What about the roughly 50% of bulimics who do not respond to serotonin-boosting medications? Recent research covered by the science blog Neurotopia points the finger at a long nerve running through the cranium. The tenth cranial nerve, better known as the vagus nerve, branches through the neck, thorax and abdomen, and is involved in breathing, tasting, swallowing, and digestion. Most of the signal traffic carried by the vagus nerve is one way: from the body to the brain. Suspicion fell on the vagus nerve because of its direct involvement with one of bulimia’s most salient traits — the inability to feel normal levels of fullness, or satiety.
Bulimics must eat more at a sitting than non-bulimics in order to feel satisfied. There is evidence of vagus nerve involvement in meal satiation, portion size, and, notably, control of vomiting. Researchers have suggested that bulimics have a relatively insensitive vagus nerve, made even less sensitive by the debilitating cycle of overeating and vomiting. Hence, bulimia patients need greater vagus nerve stimulation in order to stop eating. Interestingly, studies have also shown that people suffering from bulimia have high pain thresholds, compared to non-bulimics.
This dysregulation of the vagus nerve responds to the drug ondansetron, according to recent research published in Physiology & Behavior by Patricia L. Faris and colleagues. The antiemetic effects of ondansetron, which reduce vagus nerve activity by acting on the 5-HT3 serotonin receptor, seem to decrease vomiting while increasing the number of normal meals eaten.
Finally, a third path toward treatment has been sparked by research on opioid receptors.
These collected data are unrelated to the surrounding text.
(** * kysely-otel: OpenTelemetry instrumentation for the Kysely query builder

    A shallow embedding of [mod.ts]: the query summarizer
    ([summarizeQuery], [getTableNames], [getTableName]) and the two
    wrappers that [setupInstrumentation] installs over
    [TransactionBuilder.prototype.execute] and
    [DefaultQueryExecutor.prototype.executeQuery].

    JavaScript values are modelled as far as the code inspects them: a
    thrown value is of type [unknown], so the catch blocks are embedded
    over the whole value domain ([typeof], [in], property read,
    [Error.isError], [String]).  Promises are modelled by their
    settlement: an awaited operation either completes normally with a
    value or abruptly with a thrown value; operations that never settle
    are outside the model. *)

From Stdlib Require Import String List Bool Arith Lia.
Import ListNotations.
Local Open Scope string_scope.
Set Warnings "-register-all".

(** ** Completions *)

(** The outcome of evaluating a piece of JavaScript: a value, or a
    thrown value. *)
Inductive completion (E A : Type) : Type :=
| Normal (a : A)
| Abrupt (e : E).
Arguments Normal {E A} a.
Arguments Abrupt {E A} e.

(** ** JavaScript values *)

(** What probing a property of an object does.  A property that yields
    a value is [Data], be it a data property or an accessor whose
    getter returns (a getter is taken to return the same value at every
    read).  [ThrowingGetter e] is a property that is present but whose
    read throws [e] (a getter that throws, the [get] trap of a proxy).
    [ThrowingHas e] is a key for which already the [in] test throws [e]
    (the [has] trap of a proxy). *)
Inductive property (V : Type) : Type :=
| Data (value : V)
| ThrowingGetter (e : V)
| ThrowingHas (e : V).
Arguments Data {V} value.
Arguments ThrowingGetter {V} e.
Arguments ThrowingHas {V} e.

(** Numeric primitives are carried by their canonical decimal rendering
    (what [String] returns on them), which is all the code observes.
    An object has an identity [oid], the internal slot [[ErrorData]]
    that [Error.isError] tests, the [callable] flag that makes [typeof]
    answer ["function"], its properties (own and inherited, first match
    wins), and the completion of its conversion to a string:
    [String(o)] runs the object's own [toString], which may throw, and
    throws a [TypeError] on an object without one. *)
Inductive JsValue : Type :=
| JsUndefined
| JsNull
| JsBoolean (b : bool)
| JsNumber (repr : string)
| JsBigInt (repr : string)
| JsString (s : string)
| JsSymbol (description : option string)
| JsObject (oid : nat) (errorData : bool) (callable : bool)
           (props : list (string * property JsValue))
           (toStringResult : completion JsValue string).

Definition Completion (A : Type) : Type := completion JsValue A.

Definition JsProperty : Type := property JsValue.

Fixpoint property_of (key : string) (props : list (string * JsProperty))
  : option JsProperty :=
  match props with
  | [] => None
  | (k, p) :: rest => if k =? key then Some p else property_of key rest
  end.

(** The value of the property [key], when it is present and yields
    one. *)
Definition lookup (key : string) (props : list (string * JsProperty))
  : option JsValue :=
  match property_of key props with
  | Some (Data v) => Some v
  | _ => None
  end.

(** [typeof v] *)
Definition js_typeof (v : JsValue) : string :=
  match v with
  | JsUndefined => "undefined"
  | JsNull => "object"
  | JsBoolean _ => "boolean"
  | JsNumber _ => "number"
  | JsBigInt _ => "bigint"
  | JsString _ => "string"
  | JsSymbol _ => "symbol"
  | JsObject _ _ callable _ _ => if callable then "function" else "object"
  end.

(** [v !== null] *)
Definition js_not_null (v : JsValue) : bool :=
  match v with
  | JsNull => false
  | _ => true
  end.

(** The [TypeError] of [key in v] on a value that is not an object. *)
Definition TypeError_in (key : string) : JsValue :=
  let message :=
    "Cannot use 'in' operator to search for '" ++ key ++ "'" in
  JsObject 0 true false
    [("name", Data (JsString "TypeError"));
     ("message", Data (JsString message))]
    (Normal ("TypeError: " ++ message)).

(** [key in v]: on an object the test can throw (the [has] trap of a
    proxy); on a primitive it throws a [TypeError] (the code only
    evaluates it behind the [typeof] and null tests). *)
Definition js_in (key : string) (v : JsValue) : Completion bool :=
  match v with
  | JsObject _ _ _ props _ =>
      match property_of key props with
      | Some (ThrowingHas e) => Abrupt e
      | Some _ => Normal true
      | None => Normal false
      end
  | _ => Abrupt (TypeError_in key)
  end.

(** [v.key], for a value that is neither [null] nor [undefined]: the
    read can throw (a getter, the [get] trap of a proxy); a primitive
    has no property [key] of its own. *)
Definition js_get (v : JsValue) (key : string) : Completion JsValue :=
  match v with
  | JsObject _ _ _ props _ =>
      match property_of key props with
      | Some (Data x) => Normal x
      | Some (ThrowingGetter e) | Some (ThrowingHas e) => Abrupt e
      | None => Normal JsUndefined
      end
  | _ => Normal JsUndefined
  end.

(** [Error.isError(v)] *)
Definition Error_isError (v : JsValue) : bool :=
  match v with
  | JsObject _ errorData _ _ _ => errorData
  | _ => false
  end.

(** [String(v)] *)
Definition js_String (v : JsValue) : Completion string :=
  match v with
  | JsUndefined => Normal "undefined"
  | JsNull => Normal "null"
  | JsBoolean b => Normal (if b then "true" else "false")
  | JsNumber repr => Normal repr
  | JsBigInt repr => Normal repr
  | JsString s => Normal s
  | JsSymbol None => Normal "Symbol()"
  | JsSymbol (Some d) => Normal ("Symbol(" ++ d ++ ")")
  | JsObject _ _ _ _ toStringResult => toStringResult
  end.

(** [Boolean(s)] on a string, the predicate of [.filter(Boolean)]. *)
Definition js_Boolean (s : string) : bool :=
  negb (s =? "").

(** The [TypeError] the engine throws on reading property [key] of
    [undefined]. *)
Definition TypeError_undefined (key : string) : JsValue :=
  let message :=
    "Cannot read properties of undefined (reading '" ++ key ++ "')" in
  JsObject 0 true false
    [("name", Data (JsString "TypeError"));
     ("message", Data (JsString message))]
    (Normal ("TypeError: " ++ message)).

(** ** Operation nodes of the query builder *)

(** Modelled from the spec: the declarations of the query builder's
    operation nodes are not part of the sources.  The records below
    have the fields that [mod.ts] reads, with the optionality its
    guards imply. *)
Module IdentifierNode.
Record t : Type := mk { name : string }.
End IdentifierNode.

Module SchemableIdentifierNode.
Record t : Type := mk {
  schema : option IdentifierNode.t;
  identifier : IdentifierNode.t
}.
End SchemableIdentifierNode.

Module TableNode.
Record t : Type := mk { table : SchemableIdentifierNode.t }.
End TableNode.

(** The nodes that occur as sources, targets and joins.  Only
    [OpTableNode] carries the kind tag ["TableNode"] that [TableNode.is]
    tests. *)
Inductive OperationNode : Type :=
| OpTableNode (t : TableNode.t)
| OpAliasNode (node : OperationNode) (alias : string)
| OpJoinNode (joinType : string) (table : OperationNode)
| OpRawNode (sqlFragments : list string).

(** Modelled from the spec: [TableNode.is(node)], the query builder's
    test for a plain table reference. *)
Definition TableNode_is (node : OperationNode) : bool :=
  match node with
  | OpTableNode _ => true
  | _ => false
  end.

Module FromNode.
Record t : Type := mk { froms : list OperationNode }.
End FromNode.

(** Modelled from the spec: a root node as the summarizer sees it at
    run time, the [kind] tag and the fields the code reads, each of
    which may be missing on the object.  The view [name] of a
    refresh-materialized-view node is the node of a qualified
    identifier that the query builder stores there, and [concurrently]
    a boolean. *)
Module RootOperationNode.
Record t : Type := mk {
  kind : string;
  from : option FromNode.t;
  joins : option (list OperationNode);
  into : option TableNode.t;
  table : option OperationNode;
  name : option SchemableIdentifierNode.t;
  concurrently : option bool
}.
End RootOperationNode.

Module CompiledQuery.
Record t : Type := mk {
  query : RootOperationNode.t;
  sql : string
}.
End CompiledQuery.

(** The query builder declares [from] as a required field of a delete
    node (the code reads [query.from.froms] unguarded, where the select
    case tests [query.from] first): a root node is well typed when a
    node of kind ["DeleteQueryNode"] has its [from]. *)
Definition well_typed (query : RootOperationNode.t) : bool :=
  if RootOperationNode.kind query =? "DeleteQueryNode"
  then match RootOperationNode.from query with
       | Some _ => true
       | None => false
       end
  else true.

(** ** The query summarizer *)

(** What a template literal makes of an operation node: the node is a
    plain object without a [toString] of its own, and the inherited
    [Object.prototype.toString] renders it as ["[object Object]"]. *)
Definition template_of_node (node : SchemableIdentifierNode.t) : string :=
  "[object Object]".

Definition getTableName (node : TableNode.t) : string :=
  let table := TableNode.table node in
  match SchemableIdentifierNode.schema table with
  | Some schema =>
      IdentifierNode.name schema ++ "."
      ++ IdentifierNode.name (SchemableIdentifierNode.identifier table)
  | None => IdentifierNode.name (SchemableIdentifierNode.identifier table)
  end.

(** The [match] is the type guard [TableNode.is(f) ? getTableName(f) : ""]. *)
Definition getTableNames (froms : list OperationNode) : list string :=
  filter js_Boolean
    (map (fun f => match f with
                   | OpTableNode t => getTableName t
                   | _ => ""
                   end) froms).

(** [arr.join(sep)] on an array of strings. *)
Definition join (sep : string) (arr : list string) : string :=
  String.concat sep arr.

(** The statement
    [if (query.joins && query.joins.length > 0) summary += ` JOIN ...`]
    that closes the select, update and delete cases. *)
Definition append_joins (summary : string)
    (joins : option (list OperationNode)) : string :=
  match joins with
  | Some (j :: js) => summary ++ " JOIN " ++ join ", " (getTableNames (j :: js))
  | _ => summary
  end.

(** The eleven consecutive [case] labels that share the body
    [summary = "DDL Operation"]. *)
Definition ddl_kinds : list string :=
  [ "CreateTableNode"; "AlterTableNode"; "DropTableNode";
    "CreateIndexNode"; "DropIndexNode";
    "CreateSchemaNode"; "DropSchemaNode";
    "CreateTypeNode"; "DropTypeNode";
    "CreateViewNode"; "DropViewNode" ].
Decreased endogenous opioid activity may also underpin bulimia. A small 2005 study by Johns Hopkins University School of Medicine analyzed the results of brain MRIs on eight bulimic women and eight controls. Bulimics showed decreased opioid receptor binding in the insula, another area of the brain implicated in MRI studies of addiction. The insula has been called the brain’s “gustatory cortex,” and it may be that the repeating cycle of binge and purge activates the opioid system. Opioid receptors are involved in the processing of the reward value of food. This suggests that a drug like naltrexone, which blocks opiate receptors, might also have a role to play in the treatment of bulimia.